* **WHAT THIS TASK INVOLVES**: In the records that follow, find the line with "set (s' := (slate_load"; from there, retype every line exactly through the line with "split; [done|]. destruct", which also belongs to the answer.
# # # # #
(** C33: (invariant) Whatever is requested, a loaded secret is never lost: every request leaves
    the loaded secret as it is, but the requests to create a secret and to import a key or a
    handoff bundle, which may replace it, and, when none is loaded, those to export or download
    the key, which may make one. The secret that is then loaded can be used for the profile of
    the shell, if the one before could. The exception is a handoff bundle of another profile,
    which replaces the loaded secret by one that is refused as a secret of this profile. *)
Theorem loaded_secret_usable url random now s :
  (forall bytes, random = Some bytes -> str_len bytes = SLATE_SYNC_SECRET_BYTES) ->
  (forall export, loaded s = Some export -> export_usable export) ->
  let s' := (slate_load macos current_dir start_default_session url random now s).1 in
  (is_Some (loaded s) -> is_Some (loaded s')) /\
  (loaded s' = loaded s \/ replaces_secret url = true \/
   (loaded s = None /\ makes_secret url = true)) /\
  ((forall export, loaded s' = Some export ->
     export_usable export /\ exists secret,
     active_sync_secret DEFAULT_PROFILE_ID (sh_preview s') = Ok (Some secret)) \/
   (is_slate_settings_profile_sync_handoff_import_url url = true /\ foreign_secret s')).
Proof.
  intros Hrandom Hs. cbn zeta. pose proof (slate_load_effect url random now s Hrandom) as He.
  set (s' := (slate_load _ _ _ _ _ _ s).1) in *. clearbody s'.
  assert (keeps_usable s s' -> forall export, loaded s' = Some export ->
    export_usable export /\ exists secret,
    active_sync_secret DEFAULT_PROFILE_ID (sh_preview s') = Ok (Some secret)) as Hkept.
  { intros Hk export Hl. assert (export_usable export) as Hu.
    { destruct Hk as [Hk|(export' & Hk & Hu)]; [apply Hs; congruence|congruence]. }
    split; [done|]. destruct Hu as [secret Hu]. exists secret.
    unfold active_sync_secret, loaded in *. rewrite Hl. by rewrite Hu. }
  destruct He as [He|[[Hurl He]|[[Hurl He]|[Hurl (bundle & Hl & Hforeign)]]]].
  - unfold same_loaded in He. split_and!; [by rewrite He|by left|left; apply Hkept; by left].
  - split_and!; [|by right; left|by left; apply Hkept].
    by destruct He as [->|(export & -> & _)].
  - destruct He as [He|[Hnone He]].
    + split_and!; [by rewrite He|by left|left; apply Hkept; by left].
    + split_and!; [by destruct He as (export & -> & _)|by right; right|].
      left. apply Hkept. by right.
  - split_and!; [by rewrite Hl|right; left; unfold replaces_secret; by rewrite Hurl, orb_true_r|].
    right. split; [done|]. by exists bundle.
Qed.
End Loaded.

(** ** Concrete requests *)

#[local] Instance no_cycles : LocalCycles unit := {|
  CurrentReport := unit; TrialReport := unit; TwoDeviceReport := unit;
  current_local_device_id _ := ""; trial_local_device_id _ := "";
  two_device_publisher_device_id _ := "";
  current_report_json _ _ := JNull; trial_report_json _ _ := JNull;
  two_device_report_json _ _ := JNull;
  run_local_settings_sync_current_cycle _ _ _ s := (s, Ok tt);
  run_local_settings_sync_preview_cycle _ _ _ s := (s, Ok tt);
  run_local_settings_sync_two_device_preview_cycle _ _ _ s := (s, Ok tt)
|}.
# # # # #
* **RESPONSE TO THE TASK**:
  set (s' := (slate_load _ _ _ _ _ _ s).1) in *. clearbody s'.
  assert (keeps_usable s s' -> forall export, loaded s' = Some export ->
    export_usable export /\ exists secret,
    active_sync_secret DEFAULT_PROFILE_ID (sh_preview s') = Ok (Some secret)) as Hkept.
  { intros Hk export Hl. assert (export_usable export) as Hu.
    { destruct Hk as [Hk|(export' & Hk & Hu)]; [apply Hs; congruence|congruence]. }
    split; [done|]. destruct Hu as [secret Hu]. exists secret.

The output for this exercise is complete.